Remember the cable, telephone and internet combination offers that used to end up in our mailboxes? These offers were highly optimized for conversion, and the type of offer and the monthly price could vary significantly between two adjacent houses or even between apartments in the same building.
I know this because I used to be a data engineer building extract-transform-load (ETL) data pipelines for this type of offer optimization. Part of my work involved extracting encrypted data feeds, deleting rows or columns of missing data, and mapping the fields to our internal data models. Our statistics team then used the clean, updated data to model the best offering for each household.
That was almost a decade ago. If you take that process and run it today on steroids for 100x larger data sets, you get to the scale medium and large organizations are dealing with today.
Every step of the data analysis process is ripe for disruption.
For example, a single video conference call can generate logs that require hundreds of storage tables. Cloud has fundamentally changed the way business is done because of the unlimited storage and scalable compute resources you can get at an affordable price.

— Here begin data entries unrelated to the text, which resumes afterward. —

(** ** The JSON of an invocation *)

Lemma find_map_insert {Number} k k' (v : Value Number) m :
  value_get k (JObject (map_insert k' v m)) = if String.eqb k' k then Some v else value_get k (JObject m).
Proof.
  cbn. induction m as [|[k0 v0] m IH]; cbn [map_insert List.find].
  { cbn. by destruct (String.eqb k' k). }
  destruct (String.eqb_spec k0 k') as [->|H0]; cbn [List.find fst].
  - by destruct (String.eqb k' k).
  - destruct (String.eqb_spec k0 k) as [->|H1]; [|exact IH].
    destruct (String.eqb_spec k' k) as [->|]; [done|done].
Qed.

Lemma value_get_collect_from {Number} k (l m : list (string * Value Number)) :
  value_get k (JObject (fold_left (fun acc e => map_insert e.1 e.2 acc) l m)) =
  match List.find (fun e => String.eqb e.1 k) (rev l) with
  | Some e => Some e.2 | None => value_get k (JObject m) end.
Proof.
  revert m. induction l as [|[k' v] l IH] using rev_ind; intros m; [done|].
  rewrite fold_left_app, rev_app_distr. cbn [fold_left]. rewrite find_map_insert. cbn [fst snd].
  cbn [rev app List.find fst]. destruct (String.eqb k' k); [done|]. apply IH.
Qed.

Lemma value_get_map_collect {Number} k w (l : list (string * Value Number)) :
  (forall x, (k, x) ∈ l <-> w = Some x) -> value_get k (JObject (map_collect l)) = w.
Proof.
  intros Hl. unfold map_collect. rewrite value_get_collect_from.
  destruct (List.find _ (rev l)) as [[k' x]|] eqn:Ef.
  - apply List.find_some in Ef as [Hin Hk]. apply String.eqb_eq in Hk. cbn in Hk. subst k'.
    symmetry. apply Hl. apply list_elem_of_In. by apply in_rev.
  - cbn. destruct w as [x|]; [|done]. assert (Hin : (k, x) ∈ l) by by apply Hl.
    apply (List.find_none _ _) with (x := (k, x)) in Ef; [by rewrite String.eqb_refl in Ef|].
    apply in_rev. rewrite rev_involutive. by apply list_elem_of_In.
Qed.

Section json_bodies.
Context {Number : Type} (of_i64 : Z -> Number) (from_f64 : f64 -> option Number)
        (parse_f64 : string -> option f64)
        (from_str : string -> option (Value Number)) (to_string : Value Number -> string)
        (to_string_map : list (string * Value Number) -> result string string)
        (iter : gmap string string -> list (string * string))
        (iter_entries : forall m k v, (k, v) ∈ iter m <-> m !! k = Some v).
Local Abbreviation object := (param_object of_i64 from_f64 parse_f64 iter).
Local Abbreviation json := (extract_json_body of_i64 from_f64 parse_f64 from_str to_string to_string_map iter).

Lemma param_object_get ps k :
  value_get k (JObject (object ps)) =
  if String.eqb k "_raw_body" then None else param_value of_i64 from_f64 parse_f64 <$> ps !! k.
Proof.
  apply value_get_map_collect. intros x. rewrite list_elem_of_fmap. split.
  - intros ([k' v] & [= -> ->] & Hin). apply list_elem_of_In, List.filter_In in Hin as [Hin Hk].
    apply list_elem_of_In, iter_entries in Hin. cbn in *. apply negb_true_iff in Hk. by rewrite Hk, Hin.
  - destruct (String.eqb k "_raw_body") eqn:Hk; [done|]. destruct (ps !! k) as [v|] eqn:Hv; [|done].
    cbn. intros [= <-]. exists (k, v). split; [done|]. apply list_elem_of_In, List.filter_In.
    cbn. rewrite Hk. split; [|done]. by apply list_elem_of_In, iter_entries.
Qed.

Simply put, this is the difference between ancient and modern stacks:

Image Credits: Ashish Kakran, Thomvest Ventures
Why do data leaders care about the modern data stack today?
Self-service analytics
Citizen developers want real-time access to critical business dashboards. They want to automatically update dashboards built on top of their operational and customer data.
For example, the product team can use real-time data on product usage and customer renewal for decision making. Cloud really makes data accessible to everyone, but there is a need for self-service analytics compared to legacy, static, on-demand reports and dashboards.